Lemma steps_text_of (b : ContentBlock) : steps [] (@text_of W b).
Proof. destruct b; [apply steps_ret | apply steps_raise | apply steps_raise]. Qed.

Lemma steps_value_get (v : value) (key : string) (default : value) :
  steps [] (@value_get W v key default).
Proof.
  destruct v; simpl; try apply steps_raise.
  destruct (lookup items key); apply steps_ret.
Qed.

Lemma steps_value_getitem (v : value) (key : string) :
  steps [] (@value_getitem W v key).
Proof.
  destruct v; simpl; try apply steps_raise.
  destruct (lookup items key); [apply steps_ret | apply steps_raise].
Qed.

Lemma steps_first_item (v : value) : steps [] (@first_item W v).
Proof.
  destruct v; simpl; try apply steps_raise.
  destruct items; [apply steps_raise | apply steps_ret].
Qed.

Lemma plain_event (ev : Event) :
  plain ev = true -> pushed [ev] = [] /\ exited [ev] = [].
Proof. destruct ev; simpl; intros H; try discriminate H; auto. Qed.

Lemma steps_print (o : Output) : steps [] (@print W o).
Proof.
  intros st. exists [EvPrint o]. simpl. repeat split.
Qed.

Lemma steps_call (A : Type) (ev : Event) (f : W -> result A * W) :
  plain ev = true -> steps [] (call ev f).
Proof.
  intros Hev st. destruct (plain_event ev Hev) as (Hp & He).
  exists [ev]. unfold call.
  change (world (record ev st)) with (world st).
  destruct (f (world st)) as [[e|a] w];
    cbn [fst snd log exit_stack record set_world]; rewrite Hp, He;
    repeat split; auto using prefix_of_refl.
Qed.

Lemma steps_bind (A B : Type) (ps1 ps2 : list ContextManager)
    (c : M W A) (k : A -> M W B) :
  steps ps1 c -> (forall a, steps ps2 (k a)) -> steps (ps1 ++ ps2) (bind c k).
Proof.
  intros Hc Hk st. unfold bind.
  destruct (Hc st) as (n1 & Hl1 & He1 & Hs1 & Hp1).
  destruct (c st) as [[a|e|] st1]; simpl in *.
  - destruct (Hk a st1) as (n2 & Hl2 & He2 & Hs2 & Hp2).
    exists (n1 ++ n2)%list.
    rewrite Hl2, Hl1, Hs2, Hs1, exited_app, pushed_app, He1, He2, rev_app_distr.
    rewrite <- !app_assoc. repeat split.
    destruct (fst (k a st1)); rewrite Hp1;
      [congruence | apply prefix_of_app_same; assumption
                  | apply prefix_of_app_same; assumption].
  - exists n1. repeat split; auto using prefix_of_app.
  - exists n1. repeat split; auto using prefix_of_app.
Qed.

---

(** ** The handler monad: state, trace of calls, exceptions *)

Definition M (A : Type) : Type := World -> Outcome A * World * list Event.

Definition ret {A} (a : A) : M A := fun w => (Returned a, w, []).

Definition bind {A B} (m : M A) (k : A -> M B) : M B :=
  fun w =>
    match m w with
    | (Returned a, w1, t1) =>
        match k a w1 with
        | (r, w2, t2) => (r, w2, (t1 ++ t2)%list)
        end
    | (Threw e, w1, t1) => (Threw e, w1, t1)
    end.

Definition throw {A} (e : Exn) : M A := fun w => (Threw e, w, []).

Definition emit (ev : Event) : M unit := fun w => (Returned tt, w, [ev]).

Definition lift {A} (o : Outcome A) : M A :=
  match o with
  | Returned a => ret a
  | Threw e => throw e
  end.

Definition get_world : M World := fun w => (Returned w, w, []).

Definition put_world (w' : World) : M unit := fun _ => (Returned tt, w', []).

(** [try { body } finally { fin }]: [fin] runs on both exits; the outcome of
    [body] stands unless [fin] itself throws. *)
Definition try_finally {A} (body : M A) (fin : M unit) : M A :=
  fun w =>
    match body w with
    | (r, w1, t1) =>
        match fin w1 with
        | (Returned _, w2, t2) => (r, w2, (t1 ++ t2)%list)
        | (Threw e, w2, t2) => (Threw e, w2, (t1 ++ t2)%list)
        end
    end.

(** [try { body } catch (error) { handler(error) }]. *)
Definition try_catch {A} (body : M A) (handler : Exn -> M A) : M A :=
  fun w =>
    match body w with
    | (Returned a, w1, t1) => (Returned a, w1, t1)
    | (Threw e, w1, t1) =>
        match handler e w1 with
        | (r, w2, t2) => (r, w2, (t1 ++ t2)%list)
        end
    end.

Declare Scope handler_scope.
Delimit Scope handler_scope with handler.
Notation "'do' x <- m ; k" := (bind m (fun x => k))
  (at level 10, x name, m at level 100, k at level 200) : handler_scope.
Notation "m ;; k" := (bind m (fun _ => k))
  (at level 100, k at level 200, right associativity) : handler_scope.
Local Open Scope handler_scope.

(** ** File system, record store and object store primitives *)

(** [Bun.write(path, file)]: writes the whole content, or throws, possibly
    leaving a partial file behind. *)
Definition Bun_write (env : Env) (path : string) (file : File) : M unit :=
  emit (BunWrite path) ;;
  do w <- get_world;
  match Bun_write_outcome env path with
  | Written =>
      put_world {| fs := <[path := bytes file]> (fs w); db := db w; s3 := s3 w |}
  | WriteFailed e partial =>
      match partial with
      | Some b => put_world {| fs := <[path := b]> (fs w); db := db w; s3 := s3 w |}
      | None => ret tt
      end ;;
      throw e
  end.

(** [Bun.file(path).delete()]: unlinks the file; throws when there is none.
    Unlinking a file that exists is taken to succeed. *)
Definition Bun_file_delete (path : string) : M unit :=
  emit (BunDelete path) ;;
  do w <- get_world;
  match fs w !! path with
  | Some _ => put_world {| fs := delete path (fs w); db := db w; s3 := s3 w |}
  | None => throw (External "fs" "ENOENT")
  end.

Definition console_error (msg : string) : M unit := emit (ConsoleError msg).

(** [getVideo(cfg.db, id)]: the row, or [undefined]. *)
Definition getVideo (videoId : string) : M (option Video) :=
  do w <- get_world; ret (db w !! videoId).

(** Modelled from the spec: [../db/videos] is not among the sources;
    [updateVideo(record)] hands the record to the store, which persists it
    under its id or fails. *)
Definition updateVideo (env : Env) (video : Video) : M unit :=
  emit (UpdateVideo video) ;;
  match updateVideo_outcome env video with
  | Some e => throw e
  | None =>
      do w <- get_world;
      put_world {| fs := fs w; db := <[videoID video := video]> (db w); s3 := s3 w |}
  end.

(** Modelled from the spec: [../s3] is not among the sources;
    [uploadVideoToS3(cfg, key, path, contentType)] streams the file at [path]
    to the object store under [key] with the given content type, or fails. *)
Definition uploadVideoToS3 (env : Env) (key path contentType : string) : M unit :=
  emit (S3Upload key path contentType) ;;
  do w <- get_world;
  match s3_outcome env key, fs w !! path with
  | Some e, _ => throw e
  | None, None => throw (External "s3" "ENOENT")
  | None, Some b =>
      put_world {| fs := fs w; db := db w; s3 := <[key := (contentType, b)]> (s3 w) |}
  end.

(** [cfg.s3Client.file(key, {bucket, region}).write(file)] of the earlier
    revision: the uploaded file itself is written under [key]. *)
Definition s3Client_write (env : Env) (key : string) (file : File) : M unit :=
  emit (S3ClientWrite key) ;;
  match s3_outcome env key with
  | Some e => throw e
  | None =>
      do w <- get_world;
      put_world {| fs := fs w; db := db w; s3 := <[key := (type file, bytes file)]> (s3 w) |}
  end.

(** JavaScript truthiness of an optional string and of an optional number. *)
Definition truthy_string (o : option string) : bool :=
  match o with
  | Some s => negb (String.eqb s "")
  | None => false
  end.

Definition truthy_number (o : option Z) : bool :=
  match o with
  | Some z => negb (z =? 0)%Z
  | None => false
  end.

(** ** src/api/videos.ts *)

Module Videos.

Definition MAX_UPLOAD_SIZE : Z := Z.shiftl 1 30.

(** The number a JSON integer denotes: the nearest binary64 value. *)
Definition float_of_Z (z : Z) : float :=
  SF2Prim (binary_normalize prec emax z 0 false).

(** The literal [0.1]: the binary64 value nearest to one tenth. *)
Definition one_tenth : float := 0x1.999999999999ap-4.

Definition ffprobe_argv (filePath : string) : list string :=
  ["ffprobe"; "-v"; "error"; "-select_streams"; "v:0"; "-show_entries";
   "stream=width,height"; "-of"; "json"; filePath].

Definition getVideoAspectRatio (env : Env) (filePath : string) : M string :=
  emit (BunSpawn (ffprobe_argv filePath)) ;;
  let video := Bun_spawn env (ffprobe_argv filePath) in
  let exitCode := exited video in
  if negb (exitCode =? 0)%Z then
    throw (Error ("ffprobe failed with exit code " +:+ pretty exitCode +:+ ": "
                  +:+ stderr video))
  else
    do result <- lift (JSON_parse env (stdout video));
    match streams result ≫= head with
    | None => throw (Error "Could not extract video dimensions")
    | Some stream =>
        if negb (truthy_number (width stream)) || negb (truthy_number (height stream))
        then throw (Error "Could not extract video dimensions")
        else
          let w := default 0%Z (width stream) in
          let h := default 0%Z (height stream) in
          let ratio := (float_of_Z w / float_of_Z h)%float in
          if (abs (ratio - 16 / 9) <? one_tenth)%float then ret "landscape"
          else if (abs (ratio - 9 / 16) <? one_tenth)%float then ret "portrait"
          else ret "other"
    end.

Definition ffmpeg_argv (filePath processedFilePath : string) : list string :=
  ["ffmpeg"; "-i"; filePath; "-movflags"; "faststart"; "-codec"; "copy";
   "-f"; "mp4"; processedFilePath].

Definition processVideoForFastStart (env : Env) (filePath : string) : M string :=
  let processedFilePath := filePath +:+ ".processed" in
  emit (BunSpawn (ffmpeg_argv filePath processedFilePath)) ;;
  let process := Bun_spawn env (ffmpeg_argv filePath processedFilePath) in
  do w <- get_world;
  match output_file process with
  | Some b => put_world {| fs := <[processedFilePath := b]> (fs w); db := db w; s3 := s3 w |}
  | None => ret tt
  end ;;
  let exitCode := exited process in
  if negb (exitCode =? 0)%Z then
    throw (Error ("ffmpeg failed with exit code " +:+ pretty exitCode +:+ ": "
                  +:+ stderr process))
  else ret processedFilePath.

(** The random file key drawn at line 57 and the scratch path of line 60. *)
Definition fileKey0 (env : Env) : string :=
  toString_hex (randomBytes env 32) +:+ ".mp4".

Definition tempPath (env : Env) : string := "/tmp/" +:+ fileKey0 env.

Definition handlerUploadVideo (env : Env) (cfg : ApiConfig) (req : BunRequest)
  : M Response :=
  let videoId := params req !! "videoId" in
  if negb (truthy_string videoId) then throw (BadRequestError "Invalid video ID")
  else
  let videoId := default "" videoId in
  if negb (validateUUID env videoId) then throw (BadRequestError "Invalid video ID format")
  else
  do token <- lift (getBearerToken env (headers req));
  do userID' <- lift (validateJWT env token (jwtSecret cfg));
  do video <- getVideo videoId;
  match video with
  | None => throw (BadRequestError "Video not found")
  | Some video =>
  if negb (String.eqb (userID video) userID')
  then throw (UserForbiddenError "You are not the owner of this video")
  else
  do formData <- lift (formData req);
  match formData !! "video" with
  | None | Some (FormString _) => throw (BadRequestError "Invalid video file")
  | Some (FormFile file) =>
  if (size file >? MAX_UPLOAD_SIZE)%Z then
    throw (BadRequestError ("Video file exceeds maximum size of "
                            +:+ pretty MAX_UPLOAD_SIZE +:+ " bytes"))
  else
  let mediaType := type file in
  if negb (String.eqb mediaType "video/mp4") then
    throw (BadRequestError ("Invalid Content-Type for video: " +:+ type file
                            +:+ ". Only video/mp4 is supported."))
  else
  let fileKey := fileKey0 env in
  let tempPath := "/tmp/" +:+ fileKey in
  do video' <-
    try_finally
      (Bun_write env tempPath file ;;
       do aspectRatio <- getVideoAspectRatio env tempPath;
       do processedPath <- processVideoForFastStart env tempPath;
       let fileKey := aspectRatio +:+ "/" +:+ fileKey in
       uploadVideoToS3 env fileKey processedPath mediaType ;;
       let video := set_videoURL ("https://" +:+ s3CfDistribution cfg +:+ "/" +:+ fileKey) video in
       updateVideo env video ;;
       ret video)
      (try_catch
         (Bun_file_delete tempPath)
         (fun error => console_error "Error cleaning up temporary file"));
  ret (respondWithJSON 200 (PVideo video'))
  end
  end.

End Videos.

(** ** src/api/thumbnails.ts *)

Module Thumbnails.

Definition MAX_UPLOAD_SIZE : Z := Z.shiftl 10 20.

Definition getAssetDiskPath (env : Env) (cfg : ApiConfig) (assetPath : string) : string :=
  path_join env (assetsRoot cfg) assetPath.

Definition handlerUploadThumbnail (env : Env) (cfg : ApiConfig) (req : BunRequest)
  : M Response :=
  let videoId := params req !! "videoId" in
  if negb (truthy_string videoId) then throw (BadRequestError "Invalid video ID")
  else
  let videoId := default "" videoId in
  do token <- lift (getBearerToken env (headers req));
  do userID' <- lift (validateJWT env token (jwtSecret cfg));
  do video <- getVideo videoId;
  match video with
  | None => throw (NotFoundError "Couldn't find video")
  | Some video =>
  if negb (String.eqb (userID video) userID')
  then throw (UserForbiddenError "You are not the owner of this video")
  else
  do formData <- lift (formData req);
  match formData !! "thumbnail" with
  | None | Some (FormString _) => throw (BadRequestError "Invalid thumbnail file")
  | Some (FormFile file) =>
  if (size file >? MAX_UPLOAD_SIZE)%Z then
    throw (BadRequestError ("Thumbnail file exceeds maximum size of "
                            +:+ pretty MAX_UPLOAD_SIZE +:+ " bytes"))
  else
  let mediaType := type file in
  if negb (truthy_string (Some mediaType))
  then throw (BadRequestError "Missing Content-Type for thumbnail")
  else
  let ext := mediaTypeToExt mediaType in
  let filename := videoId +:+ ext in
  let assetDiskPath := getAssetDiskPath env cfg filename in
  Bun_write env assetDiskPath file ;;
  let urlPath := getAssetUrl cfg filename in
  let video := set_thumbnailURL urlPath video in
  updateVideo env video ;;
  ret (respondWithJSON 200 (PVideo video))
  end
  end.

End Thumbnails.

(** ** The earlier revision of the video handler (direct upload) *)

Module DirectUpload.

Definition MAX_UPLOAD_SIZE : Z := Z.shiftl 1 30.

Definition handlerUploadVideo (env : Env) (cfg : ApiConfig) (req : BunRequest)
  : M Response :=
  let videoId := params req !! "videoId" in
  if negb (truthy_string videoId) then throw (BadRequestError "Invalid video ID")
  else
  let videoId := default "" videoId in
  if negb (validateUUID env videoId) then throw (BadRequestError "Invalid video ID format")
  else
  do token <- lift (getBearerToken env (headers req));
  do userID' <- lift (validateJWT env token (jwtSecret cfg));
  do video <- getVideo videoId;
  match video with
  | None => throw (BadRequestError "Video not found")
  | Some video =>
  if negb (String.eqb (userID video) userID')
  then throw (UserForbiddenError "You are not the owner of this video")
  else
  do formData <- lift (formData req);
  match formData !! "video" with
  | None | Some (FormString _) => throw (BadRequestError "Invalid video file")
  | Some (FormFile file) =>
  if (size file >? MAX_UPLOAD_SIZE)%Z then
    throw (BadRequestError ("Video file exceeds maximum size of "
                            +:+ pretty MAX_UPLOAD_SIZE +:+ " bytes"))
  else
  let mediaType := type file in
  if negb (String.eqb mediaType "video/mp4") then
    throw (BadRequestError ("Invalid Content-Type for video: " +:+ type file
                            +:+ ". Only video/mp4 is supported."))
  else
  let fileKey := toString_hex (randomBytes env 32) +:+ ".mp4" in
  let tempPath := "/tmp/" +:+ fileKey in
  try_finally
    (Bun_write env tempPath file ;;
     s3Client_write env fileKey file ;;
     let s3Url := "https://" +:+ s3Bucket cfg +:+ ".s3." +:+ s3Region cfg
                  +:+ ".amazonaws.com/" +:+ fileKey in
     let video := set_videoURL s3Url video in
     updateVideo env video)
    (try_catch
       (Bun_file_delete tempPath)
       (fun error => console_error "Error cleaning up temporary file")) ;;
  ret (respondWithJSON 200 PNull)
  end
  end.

### The task:
Only those lines of the entries above that run from the line containing "[updateVideo(record)] hands the" to the line containing "Definition s3Client_write (env", both included, should be transcribed exactly.

### Answer box:
    [updateVideo(record)] hands the record to the store, which persists it
    under its id or fails. *)
Definition updateVideo (env : Env) (video : Video) : M unit :=
  emit (UpdateVideo video) ;;
  match updateVideo_outcome env video with
  | Some e => throw e
  | None =>
      do w <- get_world;
      put_world {| fs := fs w; db := <[videoID video := video]> (db w); s3 := s3 w |}
  end.

(** Modelled from the spec: [../s3] is not among the sources;
    [uploadVideoToS3(cfg, key, path, contentType)] streams the file at [path]
    to the object store under [key] with the given content type, or fails. *)
Definition uploadVideoToS3 (env : Env) (key path contentType : string) : M unit :=
  emit (S3Upload key path contentType) ;;
  do w <- get_world;
  match s3_outcome env key, fs w !! path with
  | Some e, _ => throw e
  | None, None => throw (External "s3" "ENOENT")
  | None, Some b =>
      put_world {| fs := fs w; db := db w; s3 := <[key := (contentType, b)]> (s3 w) |}
  end.

(** [cfg.s3Client.file(key, {bucket, region}).write(file)] of the earlier
    revision: the uploaded file itself is written under [key]. *)
Definition s3Client_write (env : Env) (key : string) (file : File) : M unit :=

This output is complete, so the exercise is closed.